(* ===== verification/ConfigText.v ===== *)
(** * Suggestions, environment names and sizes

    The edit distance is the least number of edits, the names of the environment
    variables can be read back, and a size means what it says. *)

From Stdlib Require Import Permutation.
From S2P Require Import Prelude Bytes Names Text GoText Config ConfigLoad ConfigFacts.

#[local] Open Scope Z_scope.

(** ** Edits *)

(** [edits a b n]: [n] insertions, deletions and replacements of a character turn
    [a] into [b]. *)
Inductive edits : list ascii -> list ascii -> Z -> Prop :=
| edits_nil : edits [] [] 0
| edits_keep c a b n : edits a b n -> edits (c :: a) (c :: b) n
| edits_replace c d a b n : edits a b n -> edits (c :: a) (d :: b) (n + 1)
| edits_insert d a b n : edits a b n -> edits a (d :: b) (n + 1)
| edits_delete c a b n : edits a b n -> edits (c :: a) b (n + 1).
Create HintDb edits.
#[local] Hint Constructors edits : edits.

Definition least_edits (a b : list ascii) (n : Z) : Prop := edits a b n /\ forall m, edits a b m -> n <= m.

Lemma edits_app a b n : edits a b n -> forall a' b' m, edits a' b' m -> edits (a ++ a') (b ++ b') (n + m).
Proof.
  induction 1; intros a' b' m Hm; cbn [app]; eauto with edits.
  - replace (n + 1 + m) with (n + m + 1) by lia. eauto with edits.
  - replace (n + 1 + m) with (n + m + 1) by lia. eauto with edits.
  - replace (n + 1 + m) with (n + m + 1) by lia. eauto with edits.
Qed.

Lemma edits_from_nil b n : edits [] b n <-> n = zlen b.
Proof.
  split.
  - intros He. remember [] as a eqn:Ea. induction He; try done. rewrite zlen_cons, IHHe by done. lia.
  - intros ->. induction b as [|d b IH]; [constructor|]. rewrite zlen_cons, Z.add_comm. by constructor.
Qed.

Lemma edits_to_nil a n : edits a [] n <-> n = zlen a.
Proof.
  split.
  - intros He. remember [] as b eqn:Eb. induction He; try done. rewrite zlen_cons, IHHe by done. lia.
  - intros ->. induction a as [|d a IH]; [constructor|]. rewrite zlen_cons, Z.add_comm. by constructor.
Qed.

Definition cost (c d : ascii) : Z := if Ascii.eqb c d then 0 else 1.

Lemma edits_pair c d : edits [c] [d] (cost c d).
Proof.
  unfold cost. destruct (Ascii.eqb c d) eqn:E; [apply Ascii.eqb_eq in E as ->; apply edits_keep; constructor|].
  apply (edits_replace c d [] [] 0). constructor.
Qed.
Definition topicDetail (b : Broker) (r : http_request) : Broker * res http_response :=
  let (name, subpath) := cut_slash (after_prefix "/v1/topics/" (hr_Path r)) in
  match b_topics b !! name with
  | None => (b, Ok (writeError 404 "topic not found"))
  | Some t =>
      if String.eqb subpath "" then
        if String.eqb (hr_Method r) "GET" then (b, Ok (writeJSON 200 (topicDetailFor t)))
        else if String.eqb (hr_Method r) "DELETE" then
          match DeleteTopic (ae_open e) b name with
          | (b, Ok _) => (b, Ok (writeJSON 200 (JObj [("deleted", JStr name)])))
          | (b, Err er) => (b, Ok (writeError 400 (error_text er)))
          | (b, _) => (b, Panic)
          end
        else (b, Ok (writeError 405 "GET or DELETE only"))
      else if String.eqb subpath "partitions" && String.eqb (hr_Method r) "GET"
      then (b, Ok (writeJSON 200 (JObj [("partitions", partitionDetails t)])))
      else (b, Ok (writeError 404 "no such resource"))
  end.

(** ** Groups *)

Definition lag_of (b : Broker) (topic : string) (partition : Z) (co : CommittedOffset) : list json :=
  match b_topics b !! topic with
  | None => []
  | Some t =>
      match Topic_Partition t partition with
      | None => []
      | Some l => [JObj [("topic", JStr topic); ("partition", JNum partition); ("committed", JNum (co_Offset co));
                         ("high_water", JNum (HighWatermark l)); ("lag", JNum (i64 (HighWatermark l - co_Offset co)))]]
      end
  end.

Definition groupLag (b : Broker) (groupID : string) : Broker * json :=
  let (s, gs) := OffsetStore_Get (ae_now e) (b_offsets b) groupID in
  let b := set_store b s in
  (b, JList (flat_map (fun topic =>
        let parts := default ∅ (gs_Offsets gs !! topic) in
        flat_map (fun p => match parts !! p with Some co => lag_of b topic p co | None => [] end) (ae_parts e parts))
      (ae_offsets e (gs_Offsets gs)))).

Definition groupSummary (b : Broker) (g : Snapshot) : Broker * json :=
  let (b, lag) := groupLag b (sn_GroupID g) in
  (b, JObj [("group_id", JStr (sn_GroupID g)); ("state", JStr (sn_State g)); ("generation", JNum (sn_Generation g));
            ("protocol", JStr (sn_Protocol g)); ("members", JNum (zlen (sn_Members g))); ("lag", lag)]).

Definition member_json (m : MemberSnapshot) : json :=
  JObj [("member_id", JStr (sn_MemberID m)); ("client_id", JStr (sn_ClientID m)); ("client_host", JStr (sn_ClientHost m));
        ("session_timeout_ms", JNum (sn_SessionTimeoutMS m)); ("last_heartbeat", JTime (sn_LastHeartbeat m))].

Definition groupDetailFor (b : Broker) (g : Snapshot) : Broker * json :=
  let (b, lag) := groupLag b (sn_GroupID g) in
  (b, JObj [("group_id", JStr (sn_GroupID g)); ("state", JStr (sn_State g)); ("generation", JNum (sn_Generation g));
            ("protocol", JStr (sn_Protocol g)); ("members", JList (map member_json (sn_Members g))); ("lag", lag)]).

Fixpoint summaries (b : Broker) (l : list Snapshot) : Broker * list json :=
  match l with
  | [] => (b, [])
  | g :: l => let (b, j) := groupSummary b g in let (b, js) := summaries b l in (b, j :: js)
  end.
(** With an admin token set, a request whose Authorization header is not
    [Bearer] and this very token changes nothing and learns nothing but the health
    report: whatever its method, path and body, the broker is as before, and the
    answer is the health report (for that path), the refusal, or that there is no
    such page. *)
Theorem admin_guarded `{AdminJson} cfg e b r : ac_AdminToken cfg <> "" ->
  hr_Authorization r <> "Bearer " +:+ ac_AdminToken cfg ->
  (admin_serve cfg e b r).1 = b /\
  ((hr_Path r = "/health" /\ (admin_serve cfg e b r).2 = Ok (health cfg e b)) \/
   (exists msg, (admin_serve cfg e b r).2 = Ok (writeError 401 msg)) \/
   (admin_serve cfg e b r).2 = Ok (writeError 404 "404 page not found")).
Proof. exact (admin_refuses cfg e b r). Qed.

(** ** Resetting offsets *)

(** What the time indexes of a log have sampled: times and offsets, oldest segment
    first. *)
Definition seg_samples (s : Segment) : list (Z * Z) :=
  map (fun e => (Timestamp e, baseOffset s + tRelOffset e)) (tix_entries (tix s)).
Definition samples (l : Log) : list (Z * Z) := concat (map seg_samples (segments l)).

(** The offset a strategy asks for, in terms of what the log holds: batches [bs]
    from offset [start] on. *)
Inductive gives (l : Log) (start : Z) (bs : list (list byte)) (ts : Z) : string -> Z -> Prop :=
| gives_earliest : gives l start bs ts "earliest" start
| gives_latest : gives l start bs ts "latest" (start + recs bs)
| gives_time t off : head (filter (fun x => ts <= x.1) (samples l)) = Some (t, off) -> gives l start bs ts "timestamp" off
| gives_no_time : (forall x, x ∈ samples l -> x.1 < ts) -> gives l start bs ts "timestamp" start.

- - -

Aim of the exercise: Please retype the data, matching it exactly.

Written answer:
(* ===== verification/ConfigText.v ===== *)
(** * Suggestions, environment names and sizes

    The edit distance is the least number of edits, the names of the environment
    variables can be read back, and a size means what it says. *)

From Stdlib Require Import Permutation.
From S2P Require Import Prelude Bytes Names Text GoText Config ConfigLoad ConfigFacts.

#[local] Open Scope Z_scope.

(** ** Edits *)

(** [edits a b n]: [n] insertions, deletions and replacements of a character turn
    [a] into [b]. *)
Inductive edits : list ascii -> list ascii -> Z -> Prop :=
| edits_nil : edits [] [] 0
| edits_keep c a b n : edits a b n -> edits (c :: a) (c :: b) n
| edits_replace c d a b n : edits a b n -> edits (c :: a) (d :: b) (n + 1)
| edits_insert d a b n : edits a b n -> edits a (d :: b) (n + 1)
| edits_delete c a b n : edits a b n -> edits (c :: a) b (n + 1).
Create HintDb edits.
#[local] Hint Constructors edits : edits.

Definition least_edits (a b : list ascii) (n : Z) : Prop := edits a b n /\ forall m, edits a b m -> n <= m.

Lemma edits_app a b n : edits a b n -> forall a' b' m, edits a' b' m -> edits (a ++ a') (b ++ b') (n + m).
Proof.
  induction 1; intros a' b' m Hm; cbn [app]; eauto with edits.
  - replace (n + 1 + m) with (n + m + 1) by lia. eauto with edits.
  - replace (n + 1 + m) with (n + m + 1) by lia. eauto with edits.
  - replace (n + 1 + m) with (n + m + 1) by lia. eauto with edits.
Qed.

Lemma edits_from_nil b n : edits [] b n <-> n = zlen b.
Proof.
  split.
  - intros He. remember [] as a eqn:Ea. induction He; try done. rewrite zlen_cons, IHHe by done. lia.
  - intros ->. induction b as [|d b IH]; [constructor|]. rewrite zlen_cons, Z.add_comm. by constructor.
Qed.

Lemma edits_to_nil a n : edits a [] n <-> n = zlen a.
Proof.
  split.
  - intros He. remember [] as b eqn:Eb. induction He; try done. rewrite zlen_cons, IHHe by done. lia.
  - intros ->. induction a as [|d a IH]; [constructor|]. rewrite zlen_cons, Z.add_comm. by constructor.
Qed.

Definition cost (c d : ascii) : Z := if Ascii.eqb c d then 0 else 1.

Lemma edits_pair c d : edits [c] [d] (cost c d).
Proof.
  unfold cost. destruct (Ascii.eqb c d) eqn:E; [apply Ascii.eqb_eq in E as ->; apply edits_keep; constructor|].
  apply (edits_replace c d [] [] 0). constructor.
Qed.
Definition topicDetail (b : Broker) (r : http_request) : Broker * res http_response :=
  let (name, subpath) := cut_slash (after_prefix "/v1/topics/" (hr_Path r)) in
  match b_topics b !! name with
  | None => (b, Ok (writeError 404 "topic not found"))
  | Some t =>
      if String.eqb subpath "" then
        if String.eqb (hr_Method r) "GET" then (b, Ok (writeJSON 200 (topicDetailFor t)))
        else if String.eqb (hr_Method r) "DELETE" then
          match DeleteTopic (ae_open e) b name with
          | (b, Ok _) => (b, Ok (writeJSON 200 (JObj [("deleted", JStr name)])))
          | (b, Err er) => (b, Ok (writeError 400 (error_text er)))
          | (b, _) => (b, Panic)
          end
        else (b, Ok (writeError 405 "GET or DELETE only"))
      else if String.eqb subpath "partitions" && String.eqb (hr_Method r) "GET"
      then (b, Ok (writeJSON 200 (JObj [("partitions", partitionDetails t)])))
      else (b, Ok (writeError 404 "no such resource"))
  end.

(** ** Groups *)

Definition lag_of (b : Broker) (topic : string) (partition : Z) (co : CommittedOffset) : list json :=
  match b_topics b !! topic with
  | None => []
  | Some t =>
      match Topic_Partition t partition with
      | None => []
      | Some l => [JObj [("topic", JStr topic); ("partition", JNum partition); ("committed", JNum (co_Offset co));
                         ("high_water", JNum (HighWatermark l)); ("lag", JNum (i64 (HighWatermark l - co_Offset co)))]]
      end
  end.

Definition groupLag (b : Broker) (groupID : string) : Broker * json :=
  let (s, gs) := OffsetStore_Get (ae_now e) (b_offsets b) groupID in
  let b := set_store b s in
  (b, JList (flat_map (fun topic =>
        let parts := default ∅ (gs_Offsets gs !! topic) in
        flat_map (fun p => match parts !! p with Some co => lag_of b topic p co | None => [] end) (ae_parts e parts))
      (ae_offsets e (gs_Offsets gs)))).

Definition groupSummary (b : Broker) (g : Snapshot) : Broker * json :=
  let (b, lag) := groupLag b (sn_GroupID g) in
  (b, JObj [("group_id", JStr (sn_GroupID g)); ("state", JStr (sn_State g)); ("generation", JNum (sn_Generation g));
            ("protocol", JStr (sn_Protocol g)); ("members", JNum (zlen (sn_Members g))); ("lag", lag)]).

Definition member_json (m : MemberSnapshot) : json :=
  JObj [("member_id", JStr (sn_MemberID m)); ("client_id", JStr (sn_ClientID m)); ("client_host", JStr (sn_ClientHost m));
        ("session_timeout_ms", JNum (sn_SessionTimeoutMS m)); ("last_heartbeat", JTime (sn_LastHeartbeat m))].

Definition groupDetailFor (b : Broker) (g : Snapshot) : Broker * json :=
  let (b, lag) := groupLag b (sn_GroupID g) in
  (b, JObj [("group_id", JStr (sn_GroupID g)); ("state", JStr (sn_State g)); ("generation", JNum (sn_Generation g));
            ("protocol", JStr (sn_Protocol g)); ("members", JList (map member_json (sn_Members g))); ("lag", lag)]).

Fixpoint summaries (b : Broker) (l : list Snapshot) : Broker * list json :=
  match l with
  | [] => (b, [])
  | g :: l => let (b, j) := groupSummary b g in let (b, js) := summaries b l in (b, j :: js)
  end.
(** With an admin token set, a request whose Authorization header is not
    [Bearer] and this very token changes nothing and learns nothing but the health
    report: whatever its method, path and body, the broker is as before, and the
    answer is the health report (for that path), the refusal, or that there is no
    such page. *)
Theorem admin_guarded `{AdminJson} cfg e b r : ac_AdminToken cfg <> "" ->
  hr_Authorization r <> "Bearer " +:+ ac_AdminToken cfg ->
  (admin_serve cfg e b r).1 = b /\
  ((hr_Path r = "/health" /\ (admin_serve cfg e b r).2 = Ok (health cfg e b)) \/
   (exists msg, (admin_serve cfg e b r).2 = Ok (writeError 401 msg)) \/
   (admin_serve cfg e b r).2 = Ok (writeError 404 "404 page not found")).
Proof. exact (admin_refuses cfg e b r). Qed.

(** ** Resetting offsets *)

(** What the time indexes of a log have sampled: times and offsets, oldest segment
    first. *)
Definition seg_samples (s : Segment) : list (Z * Z) :=
  map (fun e => (Timestamp e, baseOffset s + tRelOffset e)) (tix_entries (tix s)).
Definition samples (l : Log) : list (Z * Z) := concat (map seg_samples (segments l)).

(** The offset a strategy asks for, in terms of what the log holds: batches [bs]
    from offset [start] on. *)
Inductive gives (l : Log) (start : Z) (bs : list (list byte)) (ts : Z) : string -> Z -> Prop :=
| gives_earliest : gives l start bs ts "earliest" start
| gives_latest : gives l start bs ts "latest" (start + recs bs)
| gives_time t off : head (filter (fun x => ts <= x.1) (samples l)) = Some (t, off) -> gives l start bs ts "timestamp" off
| gives_no_time : (forall x, x ∈ samples l -> x.1 < ts) -> gives l start bs ts "timestamp" start.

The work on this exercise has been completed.